== YOUR ASSIGNMENT ==
Going line by line through the records below, count those with the word "injection" and give only the count.

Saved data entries
(* ===== verification/RbTree.v ===== *)
(** * Red-black trees: rbtree.c

    The nodes of a tree are a heap from addresses, with the colour of a node in the low bits of the word that points to its parent.  Nothing
    in CRIU takes nodes out of a tree: rb_erase and rb_replace_node are not modelled. *)
From S2P Require Import Prelude.
#[local] Open Scope cmon_scope.

Module RbTree.

(** ** Nodes *)
Definition RB_RED : Z := 0.
Definition RB_BLACK : Z := 1.
Definition RB_MASK : Z := 3.

Record rb_node := mk_rb { rb_parent_color : Z; rb_right : Z; rb_left : Z }.

Definition rb_parent (n : rb_node) : Z := Z.ldiff (rb_parent_color n) RB_MASK.
Definition rb_color (n : rb_node) : Z := Z.land (rb_parent_color n) RB_BLACK.
Definition rb_is_red (n : rb_node) : bool := rb_color n =? 0.

(** the nodes by their addresses, and the pointer in [struct rb_root] *)
Record rbs := mk_rbs { heap : gmap Z rb_node; root : Z }.

Definition get (x : Z) : M rbs rb_node := fun s => match heap s !! x with Some n => Done (n, s) | None => Bug end.
Definition put (x : Z) (n : rb_node) : M rbs unit := fun s => Done (tt, mk_rbs (<[x := n]> (heap s)) (root s)).
Definition set_root (x : Z) : M rbs unit := fun s => Done (tt, mk_rbs (heap s) x).
Definition modify (x : Z) (f : rb_node -> rb_node) : M rbs unit := n <~ get x ;; put x (f n).

Definition with_pc (c : Z) (n : rb_node) : rb_node := mk_rb c (rb_right n) (rb_left n).
Definition with_left (l : Z) (n : rb_node) : rb_node := mk_rb (rb_parent_color n) (rb_right n) l.
Definition with_right (r : Z) (n : rb_node) : rb_node := mk_rb (rb_parent_color n) r (rb_left n).

Definition rb_set_red (x : Z) : M rbs unit := modify x (fun n => with_pc (Z.ldiff (rb_parent_color n) RB_BLACK) n).
Definition rb_set_black (x : Z) : M rbs unit := modify x (fun n => with_pc (Z.lor (rb_parent_color n) RB_BLACK) n).
Definition rb_set_parent (x p : Z) : M rbs unit := modify x (fun n => with_pc (Z.lor (Z.land (rb_parent_color n) RB_MASK) p) n).

(** ** Rotations *)
(** the pointer to [node] from above, to [new] *)
Definition repoint_left (parent node new : Z) : M rbs unit :=
  if negb (parent =? 0) then pn <~ get parent ;; if node =? rb_left pn then modify parent (with_left new) else modify parent (with_right new) else set_root new.
Definition repoint_right (parent node new : Z) : M rbs unit :=
  if negb (parent =? 0) then pn <~ get parent ;; if node =? rb_right pn then modify parent (with_right new) else modify parent (with_left new) else set_root new.

Definition __rb_rotate_left (node : Z) : M rbs unit :=
  n <~ get node ;;
  let right := rb_right n in
  let parent := rb_parent n in
  rn <~ get right ;;
  modify node (with_right (rb_left rn)) ;;;
  (if negb (rb_left rn =? 0) then rb_set_parent (rb_left rn) node else ret tt) ;;;
  modify right (with_left node) ;;;
  rb_set_parent right parent ;;;
  repoint_left parent node right ;;;
  rb_set_parent node right.

Definition __rb_rotate_right (node : Z) : M rbs unit :=
  n <~ get node ;;
  let left := rb_left n in
  let parent := rb_parent n in
  ln <~ get left ;;
  modify node (with_left (rb_right ln)) ;;;
  (if negb (rb_right ln =? 0) then rb_set_parent (rb_right ln) node else ret tt) ;;;
  modify left (with_right node) ;;;
  rb_set_parent left parent ;;;
  repoint_right parent node left ;;;
  rb_set_parent node left.

(** ** Insertion *)
(** [parent], red, is a child of [gparent]; what is left to do when the uncle is not red *)
Definition rebalance_left (node parent gparent : Z) : M rbs unit :=
  pn <~ get parent ;;
  p <~ (if rb_right pn =? node then __rb_rotate_left parent ;;; ret node else ret parent) ;;
  rb_set_black p ;;; rb_set_red gparent ;;; __rb_rotate_right gparent.
Definition rebalance_right (node parent gparent : Z) : M rbs unit :=
  pn <~ get parent ;;
  p <~ (if rb_left pn =? node then __rb_rotate_right parent ;;; ret node else ret parent) ;;
  rb_set_black p ;;; rb_set_red gparent ;;; __rb_rotate_left gparent.

(** after a rotation the loop goes on with the node below the new root of the rotated part, which is black *)
Fixpoint insert_loop (fuel : nat) (node : Z) : M rbs unit :=
  match fuel with
  | O => fun _ => NoFuel
  | S fuel =>
      n <~ get node ;;
      let parent := rb_parent n in
      if parent =? 0 then ret tt
      else
        pn <~ get parent ;;
        if negb (rb_is_red pn) then ret tt
        else
          let gparent := rb_parent pn in
          gn <~ get gparent ;;
          let left := parent =? rb_left gn in
          let uncle := if left then rb_right gn else rb_left gn in
          red <~ (if uncle =? 0 then ret false else un <~ get uncle ;; ret (rb_is_red un)) ;;
          if red then
            rb_set_black uncle ;;; rb_set_black parent ;;; rb_set_red gparent ;;; insert_loop fuel gparent
          else
            pn <~ get parent ;;
            let node' := if (if left then rb_right pn else rb_left pn) =? node then parent else node in
            (if left then rebalance_left node parent gparent else rebalance_right node parent gparent) ;;;
            insert_loop fuel node'
  end.

Definition rb_insert_color (fuel : nat) (node : Z) : M rbs unit :=
  insert_loop fuel node ;;; (fun s => rb_set_black (root s) s).

(** a pointer that is written through: [struct rb_node **] *)
Inductive link := LinkRoot | LinkLeft (x : Z) | LinkRight (x : Z).

Definition write_link (l : link) (x : Z) : M rbs unit :=
  match l with LinkRoot => set_root x | LinkLeft p => modify p (with_left x) | LinkRight p => modify p (with_right x) end.
Definition read_link (l : link) : M rbs Z :=
  match l with LinkRoot => fun s => Done (root s, s) | LinkLeft p => n <~ get p ;; ret (rb_left n) | LinkRight p => n <~ get p ;; ret (rb_right n) end.

Definition rb_link_node (node parent : Z) (l : link) : M rbs unit := put node (mk_rb parent 0 0) ;;; write_link l node.

(** a turn per node is enough for every loop along a path *)
Definition turns (s : rbs) : nat := S (S (size (heap s))).

Definition rb_link_and_balance (node parent : Z) (l : link) : M rbs unit :=
  rb_link_node node parent l ;;; (fun s => rb_insert_color (turns s) node s).

(** ** Searching *)
(** what is found when the wanted element is compared with that of a node *)
Inductive way := Left | Right | Here | Fail.

(** the loop of the searches: the node that is found, or nothing when the comparison fails, or the place for a new node *)
Inductive search_result := Found (x : Z) | Failed | Place (parent : Z) (l : link).
Fixpoint descend (fuel : nat) (f : Z -> way) (parent : Z) (new : link) : M rbs search_result :=
  match fuel with
  | O => fun _ => NoFuel
  | S fuel =>
      node <~ read_link new ;;
      if node =? 0 then ret (Place parent new)
      else
        match f node with
        | Left => descend fuel f node (LinkLeft node)
        | Right => descend fuel f node (LinkRight node)
        | Here => ret (Found node)
        | Fail => ret Failed
        end
  end.
Definition search (f : Z -> way) : M rbs search_result := fun s => descend (turns s) f 0 LinkRoot s.

(** ** In order *)
Fixpoint leftmost (fuel : nat) (x : Z) : M rbs Z :=
  match fuel with
  | O => fun _ => NoFuel
  | S fuel => n <~ get x ;; if rb_left n =? 0 then ret x else leftmost fuel (rb_left n)
  end.
Definition rb_first : M rbs Z := fun s => if root s =? 0 then Done (0, s) else leftmost (turns s) (root s) s.

Fixpoint climb (fuel : nat) (x : Z) : M rbs Z :=
  match fuel with
  | O => fun _ => NoFuel
  | S fuel =>
      n <~ get x ;;
      let parent := rb_parent n in
      if parent =? 0 then ret 0 else pn <~ get parent ;; if x =? rb_right pn then climb fuel parent else ret parent
  end.
Definition rb_next (x : Z) : M rbs Z :=
  n <~ get x ;;
  if rb_parent n =? x then ret 0
  else if negb (rb_right n =? 0) then fun s => leftmost (turns s) (rb_right n) s
  else fun s => climb (turns s) x s.
End RbTree.
Lemma path_keep s s' x k : path s x k -> (forall y, y ∈ flat_map preorders k -> links s' y = links s y) ->
  (forall j y, ups s (S j) x y -> links s' y = links s y) -> (exists i i', it s x i /\ it s' x i' /\ parent i' = parent i) -> path s' x k.
Proof.
  induction 1 as [x i Hi Hp|x i p ip ts k Hi Hp Hip Hn Ha Hts Hk IH]; intros Hrem Hup (i0 & i' & Hi0 & Hi' & Hp'); rewrite (it_fun _ _ _ _ Hi0 Hi) in Hp'.
  - apply (path_root s' x i'); [done|congruence].
  - assert (Hup1 : ups s 1 x p) by exact (ups_step s x i p O p Hi Hp (ups_here s p)). pose proof (Hup O p Hup1) as Hl. rewrite (it_links _ _ _ Hip) in Hl. apply links_it in Hl as (ip' & Hip' & Epp & Epc).
    cbn [flat_map] in Hrem. eapply (path_up s' x i' p ip'); [done|congruence|done|congruence|congruence| |].
    + rewrite list.Forall_forall in Hts |- *. intros t Ht. apply (repr_keep s); [|by apply Hts]. intros y Hy. apply Hrem, elem_of_app. left.
      apply list_elem_of_In, in_flat_map. exists t. split; by apply list_elem_of_In.
    + apply IH; [intros y Hy; apply Hrem, elem_of_app; by right| |by exists ip, ip'].
      intros j y Hj. apply (Hup (S j)). change (S (S j)) with (1 + S j)%nat. by eapply ups_trans.
Qed.

Lemma focus_ext s s' x cs k : (forall y, links s' y = links s y) -> focus s x cs k -> focus s' x cs k.
Proof.
  intros He [(i & Hi & Hc & Hn) Hcs Hp]. pose proof (He x) as Hx. rewrite (it_links _ _ _ Hi) in Hx. apply links_it in Hx as (i' & Hi' & Hpi & Hci). split.
  - exists i'. split_and!; [done|congruence..].
  - eapply list.Forall_impl; [exact Hcs|]. intros t. by apply repr_keep.
  - apply (path_keep s); [done..|]. by exists i, i'.
Qed.

Lemma repr_child s par t y : repr s (Some par) t -> y ∈ preorder t -> exists q d, links s y = Some (Some q, d).
Proof.
  revert par. induction t as [z ts IH] using tree_induction. intros par Hr Hy. inversion Hr as [? ? j ? Hj Hpj Hcj Hts]; subst. cbn [preorder] in Hy.
  apply elem_of_cons in Hy as [->|Hy]; [exists par, (children j); by rewrite (it_links _ _ _ Hj), Hpj|].
  apply list_elem_of_In, in_flat_map in Hy as (t & Ht & Hy). apply list_elem_of_In in Ht, Hy. rewrite list.Forall_forall in IH, Hts. exact (IH t Ht z (Hts t Ht) Hy).
Qed.
Lemma path_child s x k y : path s x k -> y ∈ flat_map preorders k -> exists q d, links s y = Some (Some q, d).
Proof.
  induction 1 as [|z iz q iq ts k0 _ _ _ _ _ Hts _ IH]; cbn; intros Hy; [by apply elem_of_nil in Hy|].
  apply elem_of_app in Hy as [Hy|Hy]; [|by apply IH]. apply list_elem_of_In, in_flat_map in Hy as (t & Ht & Hy). apply list_elem_of_In in Ht, Hy.
  rewrite list.Forall_forall in Hts. exact (repr_child s q t y (Hts t Ht) Hy).
Qed.
Lemma ups_parent s r hs j x y : linked s r hs -> ups s (S j) x y -> y <> r -> exists i, it s y i /\ children i <> [].
Proof.
  intros Hlk Hu Hyr. remember (S j) as m eqn:Em. revert j Em. induction Hu as [y|x i p m a Hi Hp Hu IH]; intros j Em; [done|]. injection Em as ->.
  inversion Hu as [|? ? ? ? ? Hi2 Hp2 Hu2]; subst; [|by eapply IH]. destruct (lk_up _ _ _ Hlk x i a Hi Hp) as (ia & Hia & [Hc|[-> _]]); [|done].
  exists ia. split; [done|]. intros E. rewrite E in Hc. by apply elem_of_nil in Hc.
Qed.

(** a leaf [h] below [x], where the walk is *)
Lemma focus_add s s' r hs x n cs k h p c : linked s r hs -> depth s r n x -> focus s x cs k -> NoDup (x :: remaining cs k) -> h <> r -> h <> x ->
  (links s h = None \/ links s h = Some (None, [])) -> links s x = Some (p, c) -> links s' h = Some (Some x, []) -> links s' x = Some (p, h :: c) ->
  (forall y, y <> h -> y <> x -> links s' y = links s y) -> focus s' x (T h [] :: cs) k.
Proof.
  intros Hlk Hd [(i & Hi & Hc & Hn) Hcs Hp] [Hnx _]%list.NoDup_cons Hhr Hhx Hh Hx Hh' Hx' He.
  assert (Hne : forall y, (exists q d, links s y = Some (Some q, d)) -> y <> h) by (intros y (q & d & E) ->; destruct Hh; congruence).
  assert (Hin : forall t y, t ∈ cs -> y ∈ preorder t -> y ∈ remaining cs k).
  { intros t y Ht Hy. apply elem_of_app. left. apply list_elem_of_In, in_flat_map. exists t. split; by apply list_elem_of_In. }
  rewrite (it_links _ _ _ Hi) in Hx. injection Hx as Hpi Hci. apply links_it in Hx' as (i' & Hi' & Hpi' & Hci'). split.
  - exists i'. split; [done|]. cbn [map troot]. split; [congruence|]. rewrite Hci'. apply list.NoDup_cons. split; [|congruence]. intros E. rewrite <-Hci in E.
    destruct (lk_down _ _ _ Hlk x i h Hi E) as (j & Hj & Hpj). rewrite (it_links _ _ _ Hj) in Hh. destruct Hh; congruence.
  - constructor; [apply links_it in Hh' as (ih & Hih & Hpih & Hcih); by econstructor|]. rewrite list.Forall_forall in Hcs |- *. intros t Ht.
    apply (repr_keep s); [|by apply Hcs]. intros y Hy. apply He; [apply Hne; eapply repr_child; [by apply Hcs|done]|]. intros ->. by apply Hnx, (Hin t).
  - apply (path_keep s); [done| | |by exists i, i'; split_and!; [..|congruence]].
    + intros y Hy. apply He; [apply Hne; by eapply path_child|]. intros ->. apply Hnx, elem_of_app. by right.
    + intros j y Hj. apply He; intros ->.
      * destruct (ups_parent s r hs j x h Hlk Hj Hhr) as (ih & Hih & E). rewrite (it_links _ _ _ Hih) in Hh. destruct Hh; congruence.
      * pose proof (depth_fun _ _ _ _ Hd _ (ups_depth s r (S j) x x n Hj Hd)). lia.
Qed.
End PstreeTree.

== SOLUTION ==
2